(** X15: On a pool that is at or above its target, when the cache-first pass
    has only members to offer (or nothing), a cycle sends no listing
    request and leaves the members as they are. *)
Theorem refillProxies_on_full_pool (st : ProxyPool) :
  isRefilling st = false ->
  size st >= targetCount (cfg st) ->
  (forall k, In k (cached_candidates now st) ->
     is_member (fst (ip_port k)) (snd (ip_port k)) st = true) ->
  fst (refillProxies now listing probe st) = {| attempts_made := 0; caught := false |}
  /\ availableProxies (snd (refillProxies now listing probe st)) = availableProxies st
  /\ isRefilling (snd (refillProxies now listing probe st)) = false.
Proof. apply refill_on_full_pool_aux. Qed.

End CycleMore.

Lemma refillProxies_on_full_pool_witness :
  availableProxies
    (snd (refillProxies frozen_clock listing_of_three good_probe
            (addValidProxies frozen_clock three_valid
               (new_ProxyPool (with_target 3 default_config)))))
  = availableProxies
      (addValidProxies frozen_clock three_valid
         (new_ProxyPool (with_target 3 default_config))).
Proof.
  apply (refillProxies_on_full_pool frozen_clock listing_of_three good_probe
           (addValidProxies frozen_clock three_valid
              (new_ProxyPool (with_target 3 default_config)))).
  - reflexivity.
  - vm_compute. discriminate.
  - intros k Hk. vm_compute in Hk. destruct Hk as [<-|[]]. reflexivity.
Defined.

Section NothingUnvouched.

Variable now : nat -> Z.
Variable listing : nat -> Z -> AxiosResult.
Variable probe : nat -> string -> AxiosResult.

Hypothesis every_probe_fails : forall t proxy, truthy (testProxy (probe t proxy)) = false.

Lemma test_one_fails (proxy : string) (st : ProxyPool) :
  no_valid_entry (proxyCache st) ->
  truthy (snd (fst (test_one now probe proxy st))) = false.
Proof.
  intros Hnv. unfold test_one, probe_one, read_clock.
  destruct (useCache (cfg st)); [|apply every_probe_fails].
  destruct (map_get proxy (proxyCache st)) as [e|] eqn:Hg; [|apply every_probe_fails].
  destruct (now (tick st) - timestamp e <? cacheExpiry (cfg (advance st)));
    [|apply every_probe_fails].
  simpl. apply (Hnv proxy e). now apply map_get_In.
Qed.

Lemma test_batch_fails (batch : list string) (st : ProxyPool) :
  no_valid_entry (proxyCache st) ->
  Forall (fun r => truthy (snd r) = false) (fst (test_batch now probe batch st)).
Proof.
  revert st. induction batch as [|proxy rest IH]; intros st Hnv; [constructor|].
  simpl. pose proof (test_one_fails proxy st Hnv) as H1.
  pose proof (test_one_only_tick now probe proxy st) as [_ [_ [_ [_ Hc]]]].
  destruct (test_one now probe proxy st) as [r st1]. simpl in H1, Hc.
  specialize (IH st1). rewrite Hc in IH. specialize (IH Hnv).
  destruct (test_batch now probe rest st1) as [rs st2]. simpl in *.
  now constructor.
Qed.

(** Results that all tested falsy admit nobody and record no entry as
    valid. *)
Lemma addValidProxies_all_failed (results : list TestResult) (st : ProxyPool) :
  Forall (fun r => truthy (snd r) = false) results ->
  no_valid_entry (proxyCache st) ->
  availableProxies (addValidProxies now results st) = availableProxies st
  /\ no_valid_entry (proxyCache (addValidProxies now results st)).
Proof.
  revert st. induction results as [|[proxy result] rest IH]; intros st Hall Hnv.
  - now split.
  - inversion Hall as [|? ? Hr Hrest]; subst. simpl in Hr.
    cbn [addValidProxies]. rewrite Hr.
    destruct (useCache (cfg st)); [|now apply IH].
    destruct (IH (cache_set now proxy false st) Hrest) as [H1 H2]; [|now split].
    intros k e Hin. unfold cache_set, read_clock in Hin. simpl in Hin.
    apply In_map_set in Hin as [Heq|Hin]; [now inversion Heq|now apply (Hnv k e)].
Qed.

Lemma tested_and_added_nothing (proxies : list string) (st : ProxyPool) :
  no_valid_entry (proxyCache st) ->
  availableProxies (addValidProxies now
                      (fst (testProxiesConcurrently now probe proxies st))
                      (snd (testProxiesConcurrently now probe proxies st)))
    = availableProxies st
  /\ no_valid_entry (proxyCache (addValidProxies now
                       (fst (testProxiesConcurrently now probe proxies st))
                       (snd (testProxiesConcurrently now probe proxies st)))).
Proof.
  intros Hnv.
  pose proof (testProxiesConcurrently_only_tick now probe proxies st)
    as [_ [Hap [_ [_ Hc]]]].
  assert (Hall : Forall (fun r => truthy (snd r) = false)
                   (fst (testProxiesConcurrently now probe proxies st))).
  { unfold testProxiesConcurrently.
    destruct (test_chunks_prefix now probe (List.length proxies)
                (targetCount (cfg st) - size st) proxies [] st (le_n _)) as [k Hk].
    rewrite Hk. cbn [fst app]. now apply test_batch_fails. }
  destruct (addValidProxies_all_failed _
              (snd (testProxiesConcurrently now probe proxies st)) Hall) as [H1 H2];
    [now rewrite Hc|].
  split; [now rewrite H1|exact H2].
Qed.

Lemma ticked_or_added_nothing (st st' : ProxyPool) :
  ticked_or_added now probe st st' ->
  no_valid_entry (proxyCache st) ->
  availableProxies st' = availableProxies st /\ no_valid_entry (proxyCache st').
Proof.
  intros [H|[proxies [st0 [H0 ->]]]] Hnv.
  - destruct H as [_ [Hap [_ [_ Hc]]]]. rewrite Hap, Hc. now split.
  - destruct H0 as [_ [Hap [_ [_ Hc]]]].
    destruct (tested_and_added_nothing proxies st0) as [H1 H2]; [now rewrite Hc|].
    split; [now rewrite H1|exact H2].
Qed.

Lemma refill_loop_nothing (fuel attempts : nat) (st : ProxyPool) :
  no_valid_entry (proxyCache st) ->
  availableProxies (snd (refill_loop now listing probe fuel attempts st))
    = availableProxies st
  /\ no_valid_entry (proxyCache (snd (refill_loop now listing probe fuel attempts st))).
Proof.
  revert attempts st. induction fuel as [|fuel IH]; intros attempts st Hnv;
    [now split|].
  cbn [refill_loop].
  destruct ((size st <? targetCount (cfg st))
            && (Z.of_nat attempts <? maxRefillAttempts (cfg st)))%bool; [|now split].
  destruct (ticked_or_added_nothing _ _ (refill_attempt_shape now listing probe st) Hnv)
    as [H1 H2].
  destruct (refill_attempt now listing probe st) as [[| |] st1]; cbn [fst snd] in *;
    try (now split).
  destruct (IH (S attempts) st1 H2) as [H3 H4]. split; [congruence|exact H4].
Qed.

(** X16: No member without a voucher: when every probe fails and the cache
    holds no valid entry, a cycle admits nobody, whatever the listing
    service offers, and the cache still holds no valid entry afterwards. *)
Theorem refillProxies_admits_nobody_unvouched (st : ProxyPool) :
  no_valid_entry (proxyCache st) ->
  availableProxies (snd (refillProxies now listing probe st)) = availableProxies st
  /\ no_valid_entry (proxyCache (snd (refillProxies now listing probe st))).
Proof.
  intros Hnv. unfold refillProxies. destruct (isRefilling st); [now split|].
  unfold refill_cycle.
  match goal with
  | |- context [refill_loop now listing probe ?f 0 ?s] =>
      assert (H1 : availableProxies s = availableProxies st
                   /\ no_valid_entry (proxyCache s));
      [|destruct (refill_loop_nothing f 0 s (proj2 H1)) as [H2 H3];
        destruct (refill_loop now listing probe f 0 s) as [[step attempts] st2]]
  end.
  - destruct (useCache (cfg (set_refilling true st))
              && (0 <? Z.of_nat (List.length (proxyCache (set_refilling true st)))))%bool;
      [|now split].
    apply (ticked_or_added_nothing (set_refilling true st));
      [apply tryUsingCachedProxies_shape|exact Hnv].
  - cbn [fst snd] in *. destruct H1 as [H1 _].
    change (availableProxies (set_refilling false st2)) with (availableProxies st2).
    change (proxyCache (set_refilling false st2)) with (proxyCache st2).
    split; [congruence|exact H3].
Qed.

End NothingUnvouched.

Lemma refillProxies_admits_nobody_unvouched_witness :
  availableProxies
    (snd (refillProxies frozen_clock listing_of_three dead_probe
            (new_ProxyPool default_config))) = [].
Proof.
  apply (refillProxies_admits_nobody_unvouched frozen_clock listing_of_three dead_probe
           (fun _ _ => eq_refl) (new_ProxyPool default_config)).
  intros k e [].
Defined.

(** ** A member without a port *)

Section Portless.

Variable now : nat -> Z.
Variable listing : nat -> Z -> AxiosResult.
Variable probe : nat -> string -> AxiosResult.

Lemma step_keeps_portless (m : ProxyObj) (op : Op) (st : ProxyPool) :
  port m = None ->
  In m (availableProxies st) -> In m (availableProxies (step now listing probe op st)).
Proof.
  intros Hp Hin.
  assert (Hadd : forall results s,
             In m (availableProxies s) ->
             In m (availableProxies (addValidProxies now results s)))
    by (intros results s Hs; eapply extends_In;
        [apply addValidProxies_extends|exact Hs]).
  destruct op; cbn [step].
  - now apply Hadd.
  - rewrite removeProxy_proxies. apply filter_In. split; [exact Hin|].
    unfold same_endpoint. rewrite Hp. simpl. now rewrite andb_false_r.
  - now rewrite (proj1 (getProxy_frame st)).
  - now apply (refillProxies_preserves now listing probe (fun l => In m l) Hadd).
  - destruct (isRefilling st); [|exact Hin].
    now apply (refill_cycle_preserves now listing probe (fun l => In m l) Hadd).
  - now apply (checkAndRefill_preserves now listing probe (fun l => In m l) Hadd).
  - now rewrite (proj1 (cleanupCache_frame now st)).
  - exact Hin.
  - exact (ticked_or_added_preserves now probe (fun l => In m l) Hadd
             _ _ (tryUsingCachedProxies_shape now probe _ st) Hin).
  - exact (ticked_or_added_preserves now probe (fun l => In m l) Hadd
             _ _ (refill_attempt_shape now listing probe st) Hin).
Qed.

(** X17: A raw string without a colon is admitted with [port] undefined, and
    such a member can never be removed again: [removeProxy] compares the
    stored port with a string, and no other method drops members. *)
Theorem portless_member_stays (raw : string) (st : ProxyPool) (ops : list Op) :
  no_colon raw = true ->
  is_member raw None st = false ->
  exists m,
    port m = None /\ ip m = raw
    /\ In m (availableProxies (addValidProxies now [(raw, JBool true)] st))
    /\ In m (availableProxies
               (run now listing probe ops (addValidProxies now [(raw, JBool true)] st))).
Proof.
  intros Hnc Hm.
  assert (Hip : ip_port raw = (raw, None))
    by (unfold ip_port; now rewrite (split_colon_no_colon raw Hnc)).
  set (m := {| ip := raw; port := None; protocol := proxyProtocol (cfg st);
               full := (proxyProtocol (cfg st) ++ "://" ++ raw)%string;
               addedAt := now (tick st) |}).
  assert (Hin : In m (availableProxies (addValidProxies now [(raw, JBool true)] st))).
  { cbn [addValidProxies truthy]. rewrite Hip, Hm. cbn [negb].
    unfold read_clock. cbn beta iota.
    match goal with
    | |- In m (availableProxies (if ?c then ?a else ?b)) =>
        assert (Ha : availableProxies a = (availableProxies st ++ [m])%list)
          by (simpl; now destruct (useCache (cfg st)));
        destruct c; rewrite Ha; apply in_or_app; right; now left
    end. }
  exists m. repeat split; [exact Hin|].
  revert Hin. generalize (addValidProxies now [(raw, JBool true)] st).
  induction ops as [|op ops IH]; intros s Hs; [exact Hs|].
  cbn [run]. apply IH. now apply step_keeps_portless.
Qed.

End Portless.

Lemma portless_member_stays_witness :
  exists m,
    ip m = "localhost"
    /\ In m (availableProxies
               (run frozen_clock dead_listing dead_probe
                  [OpRemove "localhost" (PortStr ""); OpRemove "localhost" (PortNum 0)]
                  (addValidProxies frozen_clock [("localhost", JBool true)]
                     (new_ProxyPool default_config)))).
Proof.
  destruct (portless_member_stays frozen_clock dead_listing dead_probe "localhost"
              (new_ProxyPool default_config)
              [OpRemove "localhost" (PortStr ""); OpRemove "localhost" (PortNum 0)]
              eq_refl eq_refl) as [m [_ [Hi [_ Hin]]]].
  exists m. split; assumption.
Defined.

(** ** The sweep, seen from the lookups *)

Lemma map_get_filter (f : string * CacheEntry -> bool) (k : string) (e : CacheEntry)
    (m : Cache) :
  map_get k m = Some e -> f (k, e) = true -> map_get k (filter f m) = Some e.
Proof.
  induction m as [|[k0 e0] m IH]; simpl; [discriminate|].
  destruct (k =? k0)%string eqn:Hk.
  - apply String.eqb_eq in Hk. subst k0. intros H Hf. inversion H; subst e0.
    rewrite Hf. simpl. now rewrite String.eqb_refl.
  - intros H Hf. destruct (f (k0, e0)); [simpl; rewrite Hk|]; now apply IH.
Qed.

- Directions
A faithful copy of the lines from the line containing "induction ops as" to the end of the data should be set down, both ends included, and nothing more.

- Reply
  induction ops as [|op ops IH]; intros s Hs; [exact Hs|].
  cbn [run]. apply IH. now apply step_keeps_portless.
Qed.

End Portless.

Lemma portless_member_stays_witness :
  exists m,
    ip m = "localhost"
    /\ In m (availableProxies
               (run frozen_clock dead_listing dead_probe
                  [OpRemove "localhost" (PortStr ""); OpRemove "localhost" (PortNum 0)]
                  (addValidProxies frozen_clock [("localhost", JBool true)]
                     (new_ProxyPool default_config)))).
Proof.
  destruct (portless_member_stays frozen_clock dead_listing dead_probe "localhost"
              (new_ProxyPool default_config)
              [OpRemove "localhost" (PortStr ""); OpRemove "localhost" (PortNum 0)]
              eq_refl eq_refl) as [m [_ [Hi [_ Hin]]]].
  exists m. split; assumption.
Defined.

(** ** The sweep, seen from the lookups *)

Lemma map_get_filter (f : string * CacheEntry -> bool) (k : string) (e : CacheEntry)
    (m : Cache) :
  map_get k m = Some e -> f (k, e) = true -> map_get k (filter f m) = Some e.
Proof.
  induction m as [|[k0 e0] m IH]; simpl; [discriminate|].
  destruct (k =? k0)%string eqn:Hk.
  - apply String.eqb_eq in Hk. subst k0. intros H Hf. inversion H; subst e0.
    rewrite Hf. simpl. now rewrite String.eqb_refl.
  - intros H Hf. destruct (f (k0, e0)); [simpl; rewrite Hk|]; now apply IH.
Qed.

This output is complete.